* [DESCRIPTION OF THE TASK]:
From the entries below, output the line with "(** Theorems about" and each following line up to and including the line with "intros Hy Hy'.", exactly as written.

(Saved data entries)
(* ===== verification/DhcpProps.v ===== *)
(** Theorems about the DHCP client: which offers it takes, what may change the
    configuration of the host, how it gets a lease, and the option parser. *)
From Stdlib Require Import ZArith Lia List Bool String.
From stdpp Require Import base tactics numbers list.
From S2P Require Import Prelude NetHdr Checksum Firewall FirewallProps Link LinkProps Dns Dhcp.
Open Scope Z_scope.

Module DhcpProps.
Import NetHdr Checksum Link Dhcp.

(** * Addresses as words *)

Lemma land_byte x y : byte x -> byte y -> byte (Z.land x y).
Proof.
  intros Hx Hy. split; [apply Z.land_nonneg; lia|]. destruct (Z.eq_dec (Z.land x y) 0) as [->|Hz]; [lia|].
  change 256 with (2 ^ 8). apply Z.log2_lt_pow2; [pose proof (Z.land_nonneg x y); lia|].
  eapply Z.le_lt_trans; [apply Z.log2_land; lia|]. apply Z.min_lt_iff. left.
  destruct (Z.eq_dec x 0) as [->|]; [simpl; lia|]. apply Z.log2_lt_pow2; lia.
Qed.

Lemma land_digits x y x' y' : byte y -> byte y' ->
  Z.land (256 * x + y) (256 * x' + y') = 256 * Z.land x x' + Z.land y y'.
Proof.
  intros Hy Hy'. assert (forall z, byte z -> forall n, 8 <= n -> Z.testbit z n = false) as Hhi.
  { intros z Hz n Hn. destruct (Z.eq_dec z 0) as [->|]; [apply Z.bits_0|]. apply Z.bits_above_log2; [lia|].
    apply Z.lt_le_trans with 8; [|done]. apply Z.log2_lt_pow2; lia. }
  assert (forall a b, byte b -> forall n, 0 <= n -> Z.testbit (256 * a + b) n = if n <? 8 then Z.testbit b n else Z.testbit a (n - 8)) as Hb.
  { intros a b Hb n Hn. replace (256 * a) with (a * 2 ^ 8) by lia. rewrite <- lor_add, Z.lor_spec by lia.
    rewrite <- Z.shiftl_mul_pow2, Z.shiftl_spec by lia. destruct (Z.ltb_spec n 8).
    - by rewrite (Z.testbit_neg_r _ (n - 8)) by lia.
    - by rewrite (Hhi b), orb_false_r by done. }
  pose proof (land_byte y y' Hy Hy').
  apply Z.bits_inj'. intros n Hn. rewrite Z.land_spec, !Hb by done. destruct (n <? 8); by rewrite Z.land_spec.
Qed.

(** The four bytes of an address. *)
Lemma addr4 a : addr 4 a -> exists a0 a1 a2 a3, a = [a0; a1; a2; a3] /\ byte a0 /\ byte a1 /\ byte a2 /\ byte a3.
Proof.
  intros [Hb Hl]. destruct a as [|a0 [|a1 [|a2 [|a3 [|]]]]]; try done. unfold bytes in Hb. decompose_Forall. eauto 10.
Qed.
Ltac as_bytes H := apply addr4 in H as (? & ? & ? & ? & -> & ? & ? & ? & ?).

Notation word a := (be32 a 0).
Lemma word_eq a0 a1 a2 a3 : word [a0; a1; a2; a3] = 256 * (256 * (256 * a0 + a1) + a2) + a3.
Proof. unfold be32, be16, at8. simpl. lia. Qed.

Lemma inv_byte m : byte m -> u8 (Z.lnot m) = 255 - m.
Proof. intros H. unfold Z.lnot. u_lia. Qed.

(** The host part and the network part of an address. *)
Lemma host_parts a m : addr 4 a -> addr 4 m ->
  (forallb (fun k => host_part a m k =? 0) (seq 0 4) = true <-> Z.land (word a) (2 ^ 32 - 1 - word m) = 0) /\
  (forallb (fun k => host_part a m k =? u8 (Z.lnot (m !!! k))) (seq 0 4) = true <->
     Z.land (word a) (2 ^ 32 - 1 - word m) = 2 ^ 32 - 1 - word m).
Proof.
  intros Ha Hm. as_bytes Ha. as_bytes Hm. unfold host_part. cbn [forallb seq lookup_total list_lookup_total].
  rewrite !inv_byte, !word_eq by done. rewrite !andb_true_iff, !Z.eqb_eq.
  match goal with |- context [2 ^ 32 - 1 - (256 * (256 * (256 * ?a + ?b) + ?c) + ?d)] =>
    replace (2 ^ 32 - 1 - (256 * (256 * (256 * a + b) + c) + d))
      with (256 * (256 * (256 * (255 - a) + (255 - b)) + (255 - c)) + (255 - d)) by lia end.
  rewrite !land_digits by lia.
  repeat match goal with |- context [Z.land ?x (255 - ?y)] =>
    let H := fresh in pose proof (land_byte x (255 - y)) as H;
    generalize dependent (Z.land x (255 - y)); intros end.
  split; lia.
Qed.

* [RESPONSE BELOW]:
(** Theorems about the DHCP client: which offers it takes, what may change the
    configuration of the host, how it gets a lease, and the option parser. *)
From Stdlib Require Import ZArith Lia List Bool String.
From stdpp Require Import base tactics numbers list.
From S2P Require Import Prelude NetHdr Checksum Firewall FirewallProps Link LinkProps Dns Dhcp.
Open Scope Z_scope.

Module DhcpProps.
Import NetHdr Checksum Link Dhcp.

(** * Addresses as words *)

Lemma land_byte x y : byte x -> byte y -> byte (Z.land x y).
Proof.
  intros Hx Hy. split; [apply Z.land_nonneg; lia|]. destruct (Z.eq_dec (Z.land x y) 0) as [->|Hz]; [lia|].
  change 256 with (2 ^ 8). apply Z.log2_lt_pow2; [pose proof (Z.land_nonneg x y); lia|].
  eapply Z.le_lt_trans; [apply Z.log2_land; lia|]. apply Z.min_lt_iff. left.
  destruct (Z.eq_dec x 0) as [->|]; [simpl; lia|]. apply Z.log2_lt_pow2; lia.
Qed.

Lemma land_digits x y x' y' : byte y -> byte y' ->
  Z.land (256 * x + y) (256 * x' + y') = 256 * Z.land x x' + Z.land y y'.
Proof.
  intros Hy Hy'. assert (forall z, byte z -> forall n, 8 <= n -> Z.testbit z n = false) as Hhi.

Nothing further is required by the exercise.